Required work
How many lines in the records below contain the string "unfold"? Answer with the number alone.

** Record excerpts follows **

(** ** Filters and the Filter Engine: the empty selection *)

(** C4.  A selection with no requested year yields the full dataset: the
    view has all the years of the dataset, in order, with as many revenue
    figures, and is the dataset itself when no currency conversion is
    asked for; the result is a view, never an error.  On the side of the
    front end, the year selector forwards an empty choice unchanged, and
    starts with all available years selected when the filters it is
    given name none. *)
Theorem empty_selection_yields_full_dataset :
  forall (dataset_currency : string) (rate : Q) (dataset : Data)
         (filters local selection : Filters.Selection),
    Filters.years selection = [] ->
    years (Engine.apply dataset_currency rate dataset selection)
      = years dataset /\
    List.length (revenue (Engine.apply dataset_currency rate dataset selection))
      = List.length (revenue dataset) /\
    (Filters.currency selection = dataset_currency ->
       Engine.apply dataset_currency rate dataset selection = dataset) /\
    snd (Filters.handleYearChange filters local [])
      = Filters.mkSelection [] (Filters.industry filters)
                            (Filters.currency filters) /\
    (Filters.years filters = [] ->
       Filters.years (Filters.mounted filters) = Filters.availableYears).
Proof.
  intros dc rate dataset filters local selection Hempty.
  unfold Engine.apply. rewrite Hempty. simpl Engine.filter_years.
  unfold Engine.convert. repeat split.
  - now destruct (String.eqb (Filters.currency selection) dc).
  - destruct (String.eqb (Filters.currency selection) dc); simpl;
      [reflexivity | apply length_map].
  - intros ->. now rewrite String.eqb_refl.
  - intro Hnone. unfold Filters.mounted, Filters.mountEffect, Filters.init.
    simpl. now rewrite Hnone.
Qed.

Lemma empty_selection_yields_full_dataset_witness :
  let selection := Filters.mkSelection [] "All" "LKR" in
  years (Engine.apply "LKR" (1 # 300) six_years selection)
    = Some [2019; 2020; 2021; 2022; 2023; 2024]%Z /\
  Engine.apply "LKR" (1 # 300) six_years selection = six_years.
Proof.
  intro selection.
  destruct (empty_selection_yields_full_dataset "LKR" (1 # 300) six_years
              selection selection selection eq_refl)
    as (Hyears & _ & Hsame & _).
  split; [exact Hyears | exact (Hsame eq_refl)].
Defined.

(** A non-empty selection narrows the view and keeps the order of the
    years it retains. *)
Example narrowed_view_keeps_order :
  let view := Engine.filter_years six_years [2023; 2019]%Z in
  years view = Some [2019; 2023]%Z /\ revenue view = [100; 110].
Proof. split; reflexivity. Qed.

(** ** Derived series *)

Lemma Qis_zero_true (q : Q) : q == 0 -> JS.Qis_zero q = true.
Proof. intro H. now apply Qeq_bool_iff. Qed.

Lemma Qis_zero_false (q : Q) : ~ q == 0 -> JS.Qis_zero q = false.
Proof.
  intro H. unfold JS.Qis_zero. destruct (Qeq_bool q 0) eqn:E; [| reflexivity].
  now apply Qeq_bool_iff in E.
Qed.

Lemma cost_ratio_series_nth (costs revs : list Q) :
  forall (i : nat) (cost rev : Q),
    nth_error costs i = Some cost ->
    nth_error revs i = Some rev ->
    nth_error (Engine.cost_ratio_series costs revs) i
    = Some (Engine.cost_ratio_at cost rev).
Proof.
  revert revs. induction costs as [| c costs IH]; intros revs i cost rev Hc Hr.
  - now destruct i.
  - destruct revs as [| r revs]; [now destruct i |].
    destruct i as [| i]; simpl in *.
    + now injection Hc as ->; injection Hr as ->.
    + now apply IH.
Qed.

** End of Record excerpts **
** Record excerpts follows **

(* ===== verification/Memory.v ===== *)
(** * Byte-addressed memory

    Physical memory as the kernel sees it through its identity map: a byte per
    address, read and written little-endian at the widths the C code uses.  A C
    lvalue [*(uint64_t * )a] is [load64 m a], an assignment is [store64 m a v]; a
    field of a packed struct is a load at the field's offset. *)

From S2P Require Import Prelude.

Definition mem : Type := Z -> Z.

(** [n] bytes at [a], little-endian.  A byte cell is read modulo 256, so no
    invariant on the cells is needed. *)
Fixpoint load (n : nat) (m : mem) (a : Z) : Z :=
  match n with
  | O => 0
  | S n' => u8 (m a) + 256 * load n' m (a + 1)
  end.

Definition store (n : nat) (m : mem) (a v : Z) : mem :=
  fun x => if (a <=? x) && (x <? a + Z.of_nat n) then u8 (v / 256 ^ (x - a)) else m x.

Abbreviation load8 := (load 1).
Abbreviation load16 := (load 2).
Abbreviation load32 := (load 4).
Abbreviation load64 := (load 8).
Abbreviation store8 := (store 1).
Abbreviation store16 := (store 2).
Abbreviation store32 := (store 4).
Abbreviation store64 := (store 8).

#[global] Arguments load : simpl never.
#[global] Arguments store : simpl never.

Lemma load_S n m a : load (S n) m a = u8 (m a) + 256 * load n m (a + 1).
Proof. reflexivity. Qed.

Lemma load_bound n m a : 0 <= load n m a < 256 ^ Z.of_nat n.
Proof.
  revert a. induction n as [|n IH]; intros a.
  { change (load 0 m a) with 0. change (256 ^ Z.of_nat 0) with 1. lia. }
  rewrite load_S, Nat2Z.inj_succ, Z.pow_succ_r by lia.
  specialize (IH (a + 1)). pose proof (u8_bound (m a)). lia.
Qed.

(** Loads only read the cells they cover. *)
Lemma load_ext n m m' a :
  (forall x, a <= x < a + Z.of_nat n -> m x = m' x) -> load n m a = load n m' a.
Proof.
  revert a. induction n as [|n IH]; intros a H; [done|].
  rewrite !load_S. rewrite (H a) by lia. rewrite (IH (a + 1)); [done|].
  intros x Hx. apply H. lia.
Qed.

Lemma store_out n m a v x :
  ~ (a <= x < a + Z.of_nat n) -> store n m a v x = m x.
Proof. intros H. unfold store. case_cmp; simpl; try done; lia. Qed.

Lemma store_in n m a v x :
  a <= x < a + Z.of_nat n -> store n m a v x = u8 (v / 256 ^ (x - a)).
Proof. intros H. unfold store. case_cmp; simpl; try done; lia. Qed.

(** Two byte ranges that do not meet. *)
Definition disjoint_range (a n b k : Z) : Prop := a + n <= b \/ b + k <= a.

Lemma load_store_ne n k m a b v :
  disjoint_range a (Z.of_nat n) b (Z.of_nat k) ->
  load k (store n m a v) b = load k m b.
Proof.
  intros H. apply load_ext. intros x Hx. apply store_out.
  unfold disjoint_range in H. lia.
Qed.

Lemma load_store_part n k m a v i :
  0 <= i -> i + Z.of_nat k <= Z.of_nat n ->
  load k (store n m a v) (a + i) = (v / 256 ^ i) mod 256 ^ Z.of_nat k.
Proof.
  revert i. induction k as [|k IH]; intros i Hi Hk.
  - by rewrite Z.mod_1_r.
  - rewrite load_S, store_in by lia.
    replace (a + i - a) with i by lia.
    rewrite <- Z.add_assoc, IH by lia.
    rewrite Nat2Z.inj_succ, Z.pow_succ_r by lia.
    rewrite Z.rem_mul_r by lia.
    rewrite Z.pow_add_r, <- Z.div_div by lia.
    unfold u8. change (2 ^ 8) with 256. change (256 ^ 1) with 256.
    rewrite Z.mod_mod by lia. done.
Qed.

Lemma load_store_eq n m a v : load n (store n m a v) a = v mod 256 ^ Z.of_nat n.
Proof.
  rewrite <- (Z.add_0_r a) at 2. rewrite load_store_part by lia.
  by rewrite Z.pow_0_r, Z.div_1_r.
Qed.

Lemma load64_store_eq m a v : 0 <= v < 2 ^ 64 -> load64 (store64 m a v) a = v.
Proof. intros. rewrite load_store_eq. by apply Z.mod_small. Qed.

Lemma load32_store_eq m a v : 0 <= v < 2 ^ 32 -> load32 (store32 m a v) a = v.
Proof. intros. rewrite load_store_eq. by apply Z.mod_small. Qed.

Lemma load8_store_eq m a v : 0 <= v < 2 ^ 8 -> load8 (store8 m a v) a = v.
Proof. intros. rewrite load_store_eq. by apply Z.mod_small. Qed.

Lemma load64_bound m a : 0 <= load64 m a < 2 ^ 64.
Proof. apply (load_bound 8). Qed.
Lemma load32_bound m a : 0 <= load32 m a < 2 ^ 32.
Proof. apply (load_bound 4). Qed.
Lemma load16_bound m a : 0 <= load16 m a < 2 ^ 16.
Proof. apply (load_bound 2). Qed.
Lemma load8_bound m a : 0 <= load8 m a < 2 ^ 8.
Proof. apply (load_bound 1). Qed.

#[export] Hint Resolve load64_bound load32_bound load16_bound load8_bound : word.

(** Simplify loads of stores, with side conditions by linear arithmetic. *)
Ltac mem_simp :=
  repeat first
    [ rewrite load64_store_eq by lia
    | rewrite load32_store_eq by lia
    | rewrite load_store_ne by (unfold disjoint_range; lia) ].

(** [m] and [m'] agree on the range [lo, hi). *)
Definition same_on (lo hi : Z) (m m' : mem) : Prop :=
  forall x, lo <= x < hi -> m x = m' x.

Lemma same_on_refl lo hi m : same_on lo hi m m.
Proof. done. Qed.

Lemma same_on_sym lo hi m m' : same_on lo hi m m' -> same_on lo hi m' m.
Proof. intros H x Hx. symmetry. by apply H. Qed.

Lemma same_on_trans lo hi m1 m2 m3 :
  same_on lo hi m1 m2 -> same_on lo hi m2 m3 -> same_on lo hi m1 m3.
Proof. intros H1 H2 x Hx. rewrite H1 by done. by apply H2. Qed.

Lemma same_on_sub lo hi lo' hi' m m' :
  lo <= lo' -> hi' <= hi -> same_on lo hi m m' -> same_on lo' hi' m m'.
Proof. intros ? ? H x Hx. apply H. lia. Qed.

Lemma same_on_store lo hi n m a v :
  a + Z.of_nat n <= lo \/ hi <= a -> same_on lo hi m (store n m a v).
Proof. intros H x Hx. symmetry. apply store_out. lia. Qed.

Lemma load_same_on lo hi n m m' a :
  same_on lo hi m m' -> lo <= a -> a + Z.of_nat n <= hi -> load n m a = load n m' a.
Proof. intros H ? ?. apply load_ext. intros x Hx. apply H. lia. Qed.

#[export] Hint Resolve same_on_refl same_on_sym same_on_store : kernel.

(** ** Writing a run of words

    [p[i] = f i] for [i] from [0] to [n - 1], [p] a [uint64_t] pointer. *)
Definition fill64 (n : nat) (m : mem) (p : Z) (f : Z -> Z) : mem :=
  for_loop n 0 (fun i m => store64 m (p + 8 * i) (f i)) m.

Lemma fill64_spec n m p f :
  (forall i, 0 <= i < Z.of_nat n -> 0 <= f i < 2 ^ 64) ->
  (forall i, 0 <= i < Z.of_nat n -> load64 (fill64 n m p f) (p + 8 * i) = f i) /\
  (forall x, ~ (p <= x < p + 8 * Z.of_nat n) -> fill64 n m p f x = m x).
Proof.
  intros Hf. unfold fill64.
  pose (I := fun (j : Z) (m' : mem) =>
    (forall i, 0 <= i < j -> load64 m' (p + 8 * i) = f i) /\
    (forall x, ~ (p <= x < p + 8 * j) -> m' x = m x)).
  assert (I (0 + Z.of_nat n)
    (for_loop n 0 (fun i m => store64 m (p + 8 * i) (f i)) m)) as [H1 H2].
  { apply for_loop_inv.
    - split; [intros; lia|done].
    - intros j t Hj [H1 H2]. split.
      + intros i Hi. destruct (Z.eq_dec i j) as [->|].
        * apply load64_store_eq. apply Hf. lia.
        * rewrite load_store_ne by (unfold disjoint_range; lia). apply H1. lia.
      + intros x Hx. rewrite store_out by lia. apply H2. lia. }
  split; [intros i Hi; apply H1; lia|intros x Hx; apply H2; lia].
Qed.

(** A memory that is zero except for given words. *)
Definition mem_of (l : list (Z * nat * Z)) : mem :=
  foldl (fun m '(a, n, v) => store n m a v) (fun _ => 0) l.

** End of Record excerpts **

Exercise response
11